Marketing Automation is an outcropping of the CRM industry that was all the rage in the early 2000s. Companies like Salesforce and products like ACT and Telemagic made it easy for marketers to consolidate, manage and track customer information. Wider access to broadband and the growth of cloud systems have morphed CRM to allow broader marketing capabilities and the marketing automation companies of today have many more features. In fact, the meaning of the term itself is continually changing.

The fastest growing market segments in marketing automation today are small and medium sized companies. One vendor, Act-on, calls it the ‘Fortune Five Million’. Enterprise users have largely perfected marketing automation over the past 10 years, building custom systems supported by SAS, IBM, and Omniture (now Adobe). But now, the technology and several talented practitioners have filtered down and created packaged software for companies that couldn't have afforded to build customised systems. These industry players include Marketo, Act-on, Infusionsoft, Hubspot, Net-Results and many more.

Each of them have their own strengths, and all of them compete to be full-suite marketing automation providers although very few do everything well. So what is marketing automation and what can it do for your business? The answer often depends on who you ask. The most common definition I've encountered sounds something like this:

"Marketing automation consists of software, systems, and tools that allow you to track anonymous users of your website and then tie that anonymous behavior back to specific users once they've identified themselves through an online form or information request. marketing automation suites may include lead generation and nurturing systems, email marketing and social sharing tools, and analytics."

Some current thinking takes the concept further. If you call Marketo’s president Phil Fernandez or asked any Marketo employee what the company’s product is, most of them will say ‘marketing automation’. However in his book Revenue Disruption, Fernandez focuses primarily on what he calls Revenue Performance Management or RPM, where marketing and sales meld together to create a consolidated revenue funnel from prospect to sales closure. He sees marketing automation as a "critical step on the revenue journey" to a "revenue engine." He even suggests companies hire a chief revenue officer, whose job is to meld marketing and sales.

Fernandez's idea goes so far as to suggest that a proper RPM program would allow executives to plan for and increase or slow down sales hiring in future quarters based on information gathered earlier in the sales funnel (which he believes falls under marketing's responsibility). Being able to predict future sales based on early prospect activity could be really valuable to any company.

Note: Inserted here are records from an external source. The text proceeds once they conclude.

(* ===== verification/Events.v ===== *)
(** * The event window ([internal/events/service.go])

    The single event's phase, its freeze point, and the validated update of the
    window. *)

From S2P Require Import Prelude Env Store.

Inductive Phase := PhasePre | PhaseRunning | PhaseEnded.
#[export] Instance Phase_eq_dec : EqDecision Phase.
Proof. solve_decision. Defined.

(** The phase at a clock reading. *)
Definition phase_at (now : time) (e : Event) : Phase :=
  if (now <? e_StartsAt e)%Z then PhasePre
  else if (now <? e_EndsAt e)%Z then PhaseRunning
  else PhaseEnded.

Definition frozen_at (now : time) (e : Event) : bool :=
  match e_FreezeAt e with Some f => negb (now <? f)%Z | None => false end.

Definition Get : P World Event :=
  map_err (no_rows_as ErrNotFound "events: get") (atomic GetEvent).

Definition Phase_ (e : Event) : P World Phase :=
  now ← atomic clock_now; mret (phase_at now e).

Definition Frozen (e : Event) : P World bool :=
  now ← atomic clock_now; mret (frozen_at now e).

Record UpdateInput := {
  ui_Name : option string; ui_Description : option string;
  ui_StartsAt : option time; ui_EndsAt : option time;
  ui_SetFreeze : bool; ui_FreezeAt : option time
}.

Definition after (a b : time) : bool := (b <? a)%Z.

(** The checks of [Update] on the window the update would produce. *)
Definition validate_update (cur : Event) (u : UpdateInput) : gmap string (list string) :=
  let starts := coalesce1 (ui_StartsAt u) (e_StartsAt cur) in
  let ends := coalesce1 (ui_EndsAt u) (e_EndsAt cur) in
  let freeze := if ui_SetFreeze u then ui_FreezeAt u else e_FreezeAt cur in
  let v := NewValidation in
  let v := if negb (starts <? ends)%Z then Add "ends_at" "must be after starts_at" v else v in
  let v := match freeze with
           | Some f => if negb (after f starts) || after f ends
                       then Add "freeze_at" "must be within the event window" v else v
           | None => v end in
  match ui_Name u with
  | Some n => if (String.length n <? 1) || (200 <? String.length n)
              then Add "name" "must be between 1 and 200 characters" v else v
  | None => v
  end%nat.

Definition Update (u : UpdateInput) : P World Event :=
  cur ← Get;
  OrNil (validate_update cur u);;
  map_err (Wrap "events: update")
    (atomic (UpdateEvent (e_ID cur) (ui_Name u) (ui_Description u) (ui_StartsAt u)
      (ui_EndsAt u) (ui_SetFreeze u) (ui_FreezeAt u))).

Definition EnsureDefault : P World unit :=
  n ← map_err (Wrap "events: counting") (atomic CountEvents);
  if decide (0 < n) then mret tt
  else
    id ← map_err (Wrap "events: generating id") (atomic NewV7);
    now ← atomic clock_now;
    map_err (Wrap "events: creating default") (atomic (CreateEvent
      {| e_ID := id; e_Name := "My CTF";
         e_Description := "Welcome! An admin can edit this event's name, description, and schedule in the admin panel.";
         e_StartsAt := now + 7 * 24 * Hour; e_EndsAt := now + 9 * 24 * Hour;
         e_FreezeAt := None |}));;
    mret tt.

I agree with most of what Fernandez suggests, but my own definition is broader and practical for businesses both large and small. I see marketing automation as any system that properly automates and expedites tasks commonly performed by salespeople and marketers. It's simply automating sales and marketing tasks. I break it down into five basic functions and there are systems that do certain of these things well. Some marketing automation suites that do many of them well. Very few do all of them well. Here are the five:

1. Planning and Ideation - Marketing automation software can be pretty sophisticated, but without executive buy-in, a plan, and training, it is nothing. Justin Gray, my friend and the president of LeadMD is a true marketing automation professional. He once compared marketing automation software to a Ferrari in the hands of a 16 year old driver trainee and told me, "Without proper planning and guidance, there's going to be an accident". I never forgot that. It's true.

There are several good tools available to help marketers plan. Professional guidance is often necessary and can be worth the cost. That's just the way it is right now. Tools include mind mapping and planning software and content management systems (well managed content is a key component in today's marketing automation systems).

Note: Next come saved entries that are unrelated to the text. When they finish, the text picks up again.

(** What an accepted insert says of the new row and of each existing one. *)
Lemma inst_conflicts_none r d :
  first_violation (inst_conflicts r d) = None →
  instances d !! i_ID r = None ∧
  (∀ u i, instances d !! u = Some i →
     (∀ p, i_HostPort r = Some p → i_HostPort i ≠ Some p) ∧
     (i_TeamID r = None → i_TeamID i = None → i_ChallengeID i ≠ i_ChallengeID r) ∧
     (∀ t, i_TeamID r = Some t → i_TeamID i = Some t → i_ChallengeID i ≠ i_ChallengeID r) ∧
     (∀ f, i_Flag r = Some f → i_Flag i ≠ Some f)).
Proof.
  rewrite first_violation_none. unfold inst_conflicts.
  rewrite !Forall_cons. cbn [fst checked unique foreign].
  intros (_ & Hid & Hport & Hsh & Hteam & Hflag & _).
  apply is_Some_b_false in Hid. split; [done|]. intros u i Hu. split_and!.
  - intros p Hp Hi. apply (existsb_rows_false _ _ _ _ Hport) in Hu.
    rewrite Hp, Hi in Hu. simpl in Hu. by rewrite bool_decide_eq_true_2 in Hu.
  - intros Hr Hi Hc. rewrite Hr in Hsh. simpl in Hsh.
    apply (existsb_rows_false _ _ _ _ Hsh) in Hu. rewrite Hi in Hu. simpl in Hu.
    by rewrite bool_decide_eq_true_2 in Hu.
  - intros t Hr Hi Hc. rewrite Hr in Hteam. simpl in Hteam.
    apply (existsb_rows_false _ _ _ _ Hteam) in Hu. rewrite Hi in Hu.
    by rewrite !bool_decide_eq_true_2 in Hu.
  - intros f Hf Hi. rewrite Hf in Hflag. simpl in Hflag.
    apply (existsb_rows_false _ _ _ _ Hflag) in Hu. by rewrite bool_decide_eq_true_2 in Hu.
Qed.

Section Inv.
Context (lo hi : Z).
Abbreviation inv := (inst_inv lo hi).

Lemma inv_insert r d :
  inv d → first_violation (inst_conflicts r d) = None →
  (∀ p, i_HostPort r = Some p → (lo ≤ p ≤ hi)%Z) →
  inv (set_instances (<[i_ID r := r]> (instances d)) d).
Proof.
  intros [Hid Hra Hpo Hsh Hte Hfl] Hc Hr.
  apply inst_conflicts_none in Hc as [Hnew Hrow].
  split; simpl; intros *; rewrite !lookup_insert_Some; intros;
    repeat match goal with
      | H : _ ∨ _ |- _ => destruct H as [[? ?]|[? ?]]
      end; subst; try done; eauto;
    match goal with
    | H : instances d !! _ = Some _ |- _ =>
        apply Hrow in H as (? & ? & ? & ?); exfalso; naive_solver congruence
    end.
Qed.

Lemma inv_delete u d : inv d → inv (set_instances (delete u (instances d)) d).
Proof.
  intros [Hid Hra Hpo Hsh Hte Hfl].
  split; simpl; intros *; rewrite !lookup_delete_Some; naive_solver.
Qed.

(** An update that keeps the row's identity, owner, port and flag. *)
Definition same_key (i j : Instance_) : Prop :=
  i_ID i = i_ID j ∧ i_ChallengeID i = i_ChallengeID j ∧ i_TeamID i = i_TeamID j ∧
  i_HostPort i = i_HostPort j ∧ i_Flag i = i_Flag j.

Lemma inv_update u i r d :
  inv d → instances d !! u = Some i → same_key r i →
  inv (set_instances (<[u := r]> (instances d)) d).
Proof.
  intros [Hid Hra Hpo Hsh Hte Hfl] Hu (E1 & E2 & E3 & E4 & E5).
  split; simpl; intros *; rewrite !lookup_insert_Some; intros;
    repeat match goal with
      | H : _ ∨ _ |- _ => destruct H as [[? ?]|[? ?]]
      end; subst; rewrite ?E1, ?E2, ?E3, ?E4, ?E5 in *; eauto.
Qed.

(** ** The statements *)

Lemma CreateInstance_inv id ch team st port flag exp net :
  (∀ p, port = Some p → (lo ≤ p ≤ hi)%Z) →
  preserves (dbi inv) (CreateInstance id ch team st port flag exp net).
Proof.
  intros Hp. apply preserves_dbi_query. intros now d a d' Hinv E. unfold guarded in E.
  destruct (first_violation _) eqn:Ev; simplify_eq.
  by apply (inv_insert (new_instance now id ch team st port flag exp net)).
Qed.

Lemma DeleteInstance_inv id : preserves (dbi inv) (DeleteInstance id).
Proof. apply preserves_dbi_query. intros now d a d' Hinv E; simplify_eq. by apply inv_delete. Qed.

Lemma SetInstanceExpiry_inv id e : preserves (dbi inv) (SetInstanceExpiry id e).
Proof.
  apply preserves_dbi_query. intros now d a d' Hinv E.
  destruct (instances d !! id) as [i|] eqn:Ei; simplify_eq/=. by eapply inv_update.
Qed.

2. Lead Acquisition - Businesses don't grow without a constant influx of leads. SEO and SEM, content creation systems, website tools, phone, web and field sales efficiency systems, and more are cropping up every day to automate lead acquisition.

3. Sales Closure (Making Sales) - Sales are made on the web, over the phone or in the field and not all of these systems can be automated properly today. But many of them can and many of the tasks necessary to close sales can be automated as well, and thus allow business owners, salespeople and marketers to focus their time more effectively. Tools can include shopping carts, up and cross-sell systems, chat and CRM tools, field network mobility tools and more.

4. Follow-Up and Lead Management - Most prospect encounters involve people who are only mildly interested in your products. There is a long spectrum of interest between a simple website visitor and a buying customer. Marketers must therefore have a ways to categorise and follow up with the people they meet. Should a prospect be a prospect? Should they be added to a simple mailing list? Should their record be noted for a call or email in a week or a month later or a year later? Should they be passed on to another department or product specialist? How ‘hot’ is this prospect and what should happen with them next?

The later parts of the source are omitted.